Sharon McDowell Larsen ’84 has always been on the move. Born in Zimbabwe, she moved back and forth between Africa and the United States as a child, and then to Canada. During college, her homebase shifted from Canada to Kansas. As a young adult, she found herself in her adopted home state of Colorado, where she still lives. All the while, moving her body and participating in team and individual sports propelled her to peak physical performance, and she’s shared the gift of wellness with countless others throughout her career and personal life.
Larsen got serious about fitness after enrolling at Union. She jokes that she was bribed to switch colleges; she was attending another school when her father moved to Kansas, and he invited her to transfer to be closer to him. “He said, ‘If you go to Union, we’ll give you a car.’ I thought, ‘Well, I don’t know where Nebraska is; I hope it’s close to mountains or the ocean.’ But it turned out to be a good move.”
A good move, indeed, for her career and personal wellness goals. She joined the running club and was motivated to train for the Lincoln Marathon. After that, she was hooked. An article about an Ironman Triathlon piqued her interest, even though she didn’t swim or competitively bike. So she signed up for swimming lessons and got a bicycle. After a few years of training, she competed in the Ironman Canada, and her time qualified her to compete in the 1988 Hawaii event.
At Union, Larsen double majored in math and biology. She wasn’t sure at first what she was going to do with the degrees, but she loved the subject matter and, as a result of her interest in running and triathlon, she went on to earn a postgraduate degree in exercise physiology from the University of Nebraska–Lincoln (UNL). After graduation, she accepted a job in the sports science lab at the U.S. Olympic & Paralympic Training Center in Colorado Springs, Colorado.
All the while, Larsen kept up her own active lifestyle. She traded triathlons for trail running and mountain bike racing, eventually competing in XTERRA races, which combine swimming, mountain biking, and trail running in off-road triathlons.
Larsen embarked on a career with the Center for Creative Leadership (CCL), where she headed a program for executive-level corporate managers. The week-long courses emphasized the importance of maintaining good health and fitness to meet the demands of high-powered careers and to fuel executives throughout every stage of their lives. “If you look at chronic conditions and the state of health in this country, a lot of diseases, like Alzheimer’s, dementia, cancer, and diabetes, happen over years and years due to poor lifestyle habits,” she said. “When you read the research, particularly brain-health research, the admonition is to start as soon as you can to eat a healthy diet, get regular physical activity, and other lifestyle factors that are a very powerful combination in terms of predicting long-term health outcomes.”

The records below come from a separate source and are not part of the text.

(** A model with a group, a required flag and a description, resolved on
    a dagster that has [kinds]. *)
Lemma create_asset_out_resolves_orders :
  let kwargs : gmap string PyVal :=
    {[ "group_name" := PyStr "main"; "is_required" := PyBool true;
       "kinds" := PySet {[ "sqlmesh" ]}; "description" := PyStr "orders" ]} in
  ∃ out,
    IntermediateAssetOut.to_asset_out slash_from_user_string
      AssetOut_signature_with_kinds
      (SQLMeshDagsterTranslator.create_asset_out "m" "db/main/orders" kwargs)
      = Return out ∧
    kwargs !! "key" = None ∧
    arguments out !! "key" = Some (PyAssetKey {| path := ["db"; "main"; "orders"] |}) ∧
    arguments out !! "is_required" = Some (PyBool true) ∧
    arguments out !! "tags" = Some PyNone ∧
    arguments out !! "group_name" = Some (PyStr "main") ∧
    arguments out !! "kinds" = Some (PySet {[ "sqlmesh" ]}) ∧
    ∀ k, k ∉ explicit_keywords → arguments out !! k = kwargs !! k.
Proof.
  intros kwargs. eexists. split; [vm_compute; reflexivity|].
  apply (create_asset_out_resolves slash_from_user_string
           AssetOut_signature_with_kinds "m" "db/main/orders" kwargs).
  vm_compute; reflexivity.
Defined.

(** ** More on the translator *)

(** The translator raises what the table parser raises and nothing else:
    each of the four methods that parse a name fails exactly when the
    parser fails, with the parser's error.  In particular the subscript
    [path[-2]] of [get_group_name] is never out of range. *)
Theorem translator_raises_parser_error (to_table : string → Exc Table.t)
    (context : Context.t) (model : Model.t) (e : PyError) :
  (SQLMeshDagsterTranslator.get_asset_key_name to_table (Model.fqn model) = Raise e
   ↔ to_table (Model.fqn model) = Raise e) ∧
  (SQLMeshDagsterTranslator.get_asset_key to_table context (Model.fqn model) = Raise e
   ↔ to_table (Model.fqn model) = Raise e) ∧
  (SQLMeshDagsterTranslator.get_group_name to_table context model = Raise e
   ↔ to_table (Model.fqn model) = Raise e) ∧
  (SQLMeshDagsterTranslator.get_asset_key_str to_table (Model.fqn model) = Raise e
   ↔ to_table (Model.fqn model) = Raise e).
Proof.
  unfold SQLMeshDagsterTranslator.get_asset_key,
    SQLMeshDagsterTranslator.get_group_name,
    SQLMeshDagsterTranslator.get_asset_key_str,
    SQLMeshDagsterTranslator.get_asset_key_name.
  destruct (to_table (Model.fqn model)) as [table|e'];
    cbn [mbind Exc_bind mret Exc_ret].
  - change (getitem [Table.catalog table; Table.db table; Table.name table] (-2))
      with (Return (Table.db table)).
    repeat split; intros H; discriminate H.
  - repeat split; intros [= ->]; reflexivity.
Qed.

(** The asset key of a name that parses has exactly three components,
    catalog, schema and name, whatever the context; the key path, the
    internal identifier and the group of a model of that name are read
    from it. *)
Theorem get_asset_key_path (to_table : string → Exc Table.t)
    (context : Context.t) (model : Model.t) (k : AssetKey) :
  SQLMeshDagsterTranslator.get_asset_key to_table context (Model.fqn model) = Return k →
  length (path k) = 3%nat ∧
  SQLMeshDagsterTranslator.get_asset_key_name to_table (Model.fqn model)
    = Return (path k) ∧
  SQLMeshDagsterTranslator.get_asset_key_str to_table (Model.fqn model)
    = Return ("sqlmesh__" +:+ PyStr.join "_" (path k)) ∧
  SQLMeshDagsterTranslator.get_group_name to_table context model
    = getitem (path k) 1 ∧
  ∃ table, to_table (Model.fqn model) = Return table ∧
           path k = [Table.catalog table; Table.db table; Table.name table].
Proof.
  unfold SQLMeshDagsterTranslator.get_asset_key,
    SQLMeshDagsterTranslator.get_group_name,
    SQLMeshDagsterTranslator.get_asset_key_str,
    SQLMeshDagsterTranslator.get_asset_key_name.
  destruct (to_table (Model.fqn model)) as [table|e]; [|done].
  intros [= <-]. repeat split. by exists table.
Qed.

(** A two-part name has an empty catalog in its key. *)
Lemma get_asset_key_path_two_parts :
  let context := {| Context.engine_adapter := {| Context.dialect := "duckdb" |} |} in
  let model := {| Model.fqn := "main.orders"; Model.tags := [] |} in
  let k := {| path := [""; "main"; "orders"] |} in
  SQLMeshDagsterTranslator.get_asset_key dotted_to_table context "main.orders" = Return k ∧
  length (path k) = 3%nat ∧
  SQLMeshDagsterTranslator.get_asset_key_name dotted_to_table "main.orders"
    = Return (path k) ∧
  SQLMeshDagsterTranslator.get_asset_key_str dotted_to_table "main.orders"
    = Return "sqlmesh___main_orders" ∧
  SQLMeshDagsterTranslator.get_group_name dotted_to_table context model
    = Return "main" ∧
  ∃ table, dotted_to_table "main.orders" = Return table ∧
           path k = [Table.catalog table; Table.db table; Table.name table].
Proof.
  intros context model k. split; [reflexivity|].
  exact (get_asset_key_path dotted_to_table context model k eq_refl).
Defined.

(** [get_tags] depends on the set of tag names only: two models with the
    same names, in any order and any number of times, get the same
    tags, whatever the contexts. *)
Theorem get_tags_same_names (context1 context2 : Context.t) (model1 model2 : Model.t) :
  (∀ k, k ∈ Model.tags model1 ↔ k ∈ Model.tags model2) →
  SQLMeshDagsterTranslator.get_tags context1 model1 =
  SQLMeshDagsterTranslator.get_tags context2 model2.
Proof.
  intros Hsame. apply map_eq. intros k.
  unfold SQLMeshDagsterTranslator.get_tags. rewrite !get_tags_fold.
  destruct (decide (k ∈ Model.tags model1)) as [Hin|Hnotin].
  - rewrite !bool_decide_eq_true_2; [done|by apply Hsame|done].
  - rewrite !bool_decide_eq_false_2; [done| |done]. by rewrite <- Hsame.
Qed.

(** A tag that is given twice counts once. *)
Lemma get_tags_same_names_twice :
  let context := {| Context.engine_adapter := {| Context.dialect := "duckdb" |} |} in
  let model1 := {| Model.fqn := "a.b.c"; Model.tags := ["x"; "y"; "x"] |} in
  let model2 := {| Model.fqn := "a.b.d"; Model.tags := ["y"; "x"] |} in
  (∀ k, k ∈ Model.tags model1 ↔ k ∈ Model.tags model2) ∧
  SQLMeshDagsterTranslator.get_tags context model1 =
  SQLMeshDagsterTranslator.get_tags context model2.
Proof.
  intros context model1 model2.
  assert (∀ k, k ∈ Model.tags model1 ↔ k ∈ Model.tags model2) as Hsame.
  { intros k. simpl. rewrite !elem_of_cons, elem_of_nil. tauto. }
  split; [exact Hsame|].
  exact (get_tags_same_names context context model1 model2 Hsame).
Defined.

(** ** The multi-asset options *)

Section mapM_Exc.
Context {A B : Type} (f : A → Exc B).

Lemma mapM_Return (l : list A) (ys : list B) :
  mapM f l = Return ys → Forall2 (λ x y, f x = Return y) l ys.
Proof.
  revert ys. induction l as [|x l IH]; intros ys; simpl.
  - intros [= <-]. constructor.
  - destruct (f x) as [y|e] eqn:Hx; [|done]. cbn [mbind Exc_bind].
    destruct (mapM f l) as [k|e] eqn:Hl; [|done]. cbn [mbind Exc_bind].
    intros [= <-]. constructor; [done|]. by apply IH.
Qed.

Lemma mapM_Raise (l : list A) (e : PyError) :
  mapM f l = Raise e → ∃ x, x ∈ l ∧ f x = Raise e.
Proof.
  induction l as [|x l IH]; simpl; [done|].
  destruct (f x) as [y|e'] eqn:Hx; cbn [mbind Exc_bind].
  - destruct (mapM f l) as [k|e'] eqn:Hl; cbn [mbind Exc_bind]; [done|].
    intros [= ->]. destruct IH as [x' [Hin Hx']]; [done|].
    exists x'. split; [by right|done].
  - intros [= ->]. exists x. split; [by left|done].
Qed.

Lemma mapM_all_Return (l : list A) :
  (∀ x, x ∈ l → ∃ y, f x = Return y) → ∃ ys, mapM f l = Return ys.
Proof.
  intros Hall. destruct (mapM f l) as [ys|e] eqn:Hl; [by eexists|].
  apply mapM_Raise in Hl as [x [Hin Hx]].
  destruct (Hall x Hin) as [y Hy]. congruence.
Qed.
End mapM_Exc.

Lemma size_list_to_set_le `{Countable T} (l : list T) :
  (size (list_to_set l : gset T) ≤ length l)%nat.
Proof.
  induction l as [|x l IH].
  - by rewrite list_to_set_nil, size_empty.
  - rewrite list_to_set_cons, length_cons, size_union_alt, size_singleton.
    assert (size (list_to_set l ∖ {[x]} : gset T) ≤ size (list_to_set l : gset T))%nat
      by (apply subseteq_size; intros y [Hy _]%elem_of_difference; exact Hy).
    lia.
Qed.

Section options.
Context {O D : Type} `{!ConvertibleToAssetOut O, !ConvertibleToAssetKey D}.
Implicit Types (self : SQLMeshMultiAssetOptions.t O D) (m : gmap string AssetOut).

Lemma resolved_items (l : list (string * O)) (ys : list (string * AssetOut)) :
  Forall2 (λ item y, (out ← to_asset_out item.2; mret (item.1, out)) = Return y) l ys →
  ys.*1 = l.*1 ∧
  ∀ k a, (k, a) ∈ ys ↔ ∃ o, (k, o) ∈ l ∧ to_asset_out o = Return a.
Proof.
  induction 1 as [|[k o] y l ys Hy Hrest [IHkeys IH]].
  - split; [done|]. intros k a. split; [by intros ?%elem_of_nil|].
    by intros [o [?%elem_of_nil _]].
  - cbn [fst snd] in Hy.
    destruct (to_asset_out o) as [a|e] eqn:Ho; [|done].
    cbn [mbind Exc_bind mret Exc_ret] in Hy. injection Hy as <-.
    split; [by rewrite !fmap_cons, IHkeys|].
    intros k' a'. rewrite elem_of_cons, IH. split.
    + intros [[= -> ->]|[o' [Hin Ho']]].
      * exists o. split; [by left|done].
      * exists o'. split; [by right|done].
    + intros [o' [[[= -> ->]|Hin]%elem_of_cons Ho']].
      * left. congruence.
      * right. by exists o'.
Qed.

Lemma to_asset_outs_Return self m :
  SQLMeshMultiAssetOptions.to_asset_outs self = Return m →
  ∀ k, match SQLMeshMultiAssetOptions.outs self !! k with
       | Some o => ∃ a, to_asset_out o = Return a ∧ m !! k = Some a
       | None => m !! k = None
       end.
Proof.
  unfold SQLMeshMultiAssetOptions.to_asset_outs.
  destruct (mapM _ _) as [ys|e] eqn:Hmap; [|done].
  cbn [mbind Exc_bind mret Exc_ret]. intros [= <-].
  apply mapM_Return, resolved_items in Hmap as [Hkeys Hitems].
  assert (NoDup ys.*1) as Hnodup by (rewrite Hkeys; apply NoDup_fst_map_to_list).
  intros k. destruct (SQLMeshMultiAssetOptions.outs self !! k) as [o|] eqn:Hk.
  - apply elem_of_map_to_list in Hk.
    destruct (to_asset_out o) as [a|e] eqn:Ho.
    + exists a. split; [done|]. apply elem_of_list_to_map; [done|].
      apply Hitems. by exists o.
    + exfalso.
      assert (k ∈ ys.*1) as Hin.
      { rewrite Hkeys. apply list_elem_of_fmap. by exists (k, o). }
      apply list_elem_of_fmap in Hin as [[k' a] [Heq Hin]]. simpl in Heq. subst k'.
      apply Hitems in Hin as [o' [Hin' Ho']].
      apply elem_of_map_to_list in Hk, Hin'. congruence.
  - apply not_elem_of_list_to_map. rewrite Hkeys.
    intros [[k' o] [Heq Hin]]%list_elem_of_fmap. simpl in Heq. subst k'.
    apply elem_of_map_to_list in Hin. congruence.
Qed.

(** [to_asset_outs] is all or nothing: it returns a map exactly when
    every output resolves, and the map then has the keys of [outs], each
    with its resolved output; when it raises, it raises the error of one
    of the outputs, and it does raise when one of them does. *)
Theorem to_asset_outs_all_or_nothing self :
  (∀ m, SQLMeshMultiAssetOptions.to_asset_outs self = Return m ↔
        ∀ k, match SQLMeshMultiAssetOptions.outs self !! k with
             | Some o => ∃ a, to_asset_out o = Return a ∧ m !! k = Some a
             | None => m !! k = None
             end) ∧
  (∀ e, SQLMeshMultiAssetOptions.to_asset_outs self = Raise e →
        ∃ k o, SQLMeshMultiAssetOptions.outs self !! k = Some o ∧
               to_asset_out o = Raise e) ∧
  (∀ k o e, SQLMeshMultiAssetOptions.outs self !! k = Some o →
            to_asset_out o = Raise e →
            ∃ e', SQLMeshMultiAssetOptions.to_asset_outs self = Raise e').
Proof.
  split; [|split].
  - intros m. split; [apply to_asset_outs_Return|]. intros Hm.
    destruct (SQLMeshMultiAssetOptions.to_asset_outs self) as [m'|e] eqn:Hself.
    + f_equal. pose proof (to_asset_outs_Return _ _ Hself) as Hres.
      apply map_eq. intros k. specialize (Hm k). specialize (Hres k).
      rename Hres into Hself'.
      destruct (SQLMeshMultiAssetOptions.outs self !! k) as [o|].
      * destruct Hm as [a [Ha ->]], Hself' as [a' [Ha' ->]]. congruence.
      * congruence.
    + exfalso. unfold SQLMeshMultiAssetOptions.to_asset_outs in Hself.
      destruct (mapM _ _) as [ys|e'] eqn:Hmap; [done|].
      apply mapM_Raise in Hmap as [[k o] [Hin Ho]].
      apply elem_of_map_to_list in Hin. specialize (Hm k). rewrite Hin in Hm.
      destruct Hm as [a [Ha _]]. simpl in Ho. by rewrite Ha in Ho.
  - intros e. unfold SQLMeshMultiAssetOptions.to_asset_outs.
    destruct (mapM _ _) as [ys|e'] eqn:Hmap; [done|].
    cbn [mbind Exc_bind]. intros [= ->].
    apply mapM_Raise in Hmap as [[k o] [Hin Ho]].
    apply elem_of_map_to_list in Hin. exists k, o. split; [done|].
    simpl in Ho. destruct (to_asset_out o) as [a|e']; [done|].
    by injection Ho as ->.
  - intros k o e Hk Ho.
    destruct (SQLMeshMultiAssetOptions.to_asset_outs self) as [m|e'] eqn:Hself;
      [|by eexists].
    pose proof (to_asset_outs_Return _ _ Hself k) as Hres. rewrite Hk in Hres.
    destruct Hres as [a [Ha _]]. congruence.
Qed.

To achieve those outcomes, Larsen says what goes in is key. “I’m in my early 60s now, and I’m very passionate about the dietary side of wellness,” she said. “Most of my focus is on a nutrient-dense, high-quality, plant-based diet. It helps sustain my ability to train hard and be competitive.” And she loves to share this information. “It’s cool to hear how clients turned their health around, lost weight, their blood pressure went down, they’re off their medications, they have more energy, feel better, and think better,” she said. “It’s very rewarding to see it play out in people’s lives. It kept me in the job for 20-plus years and impacts my own life every day.”
Larsen officially retired in March 2020, giving her more time to focus on training. Last year, she once again qualified for the XTERRA Triathlon World Championship in Hawaii, 33 years after her first time competing in the race. She won the 60-64 year old age group with a faster time than the winners of three of the younger groups.
She also remains on-call for some clients and continues to share the importance of physical activity, including how it impacts personal development. “There are lessons to be learned in challenging yourself, taking risks, thinking like a team player, and taking the wins with the losses,” she said. “You can be extremely talented, but sooner or later, you’ll bump up against competition that is better than you. Winning is great, but even if you lose, you’ve still done better than 99 percent of the population by just trying.” She adds that the skills of pushing through adversity, embracing challenges, and trying even when failure is likely are all lessons she’s learned and taught as an athlete and coach. “We’re designed to move, and physical activity optimizes our bodies and brains.”
Union College recognizes this and has reiterated its commitment to health and wellness by unveiling plans for an expanded wellness center that will give students, employees, and the community more opportunities to increase and optimize their fitness levels.
“College-age people don’t realize how critically important it is to take health seriously and engage in positive life behaviors,” Larsen said. “Having opportunities to get people involved in activities and sports can carry on through your life.” And she knows this is true from personal experience. “I appreciate the opportunities Union offered me in terms of learning to swim and be part of the running club, playing tennis, and learning to windsurf. They provided opportunities to do things that I wouldn’t have done by myself, and that led me to greater things.”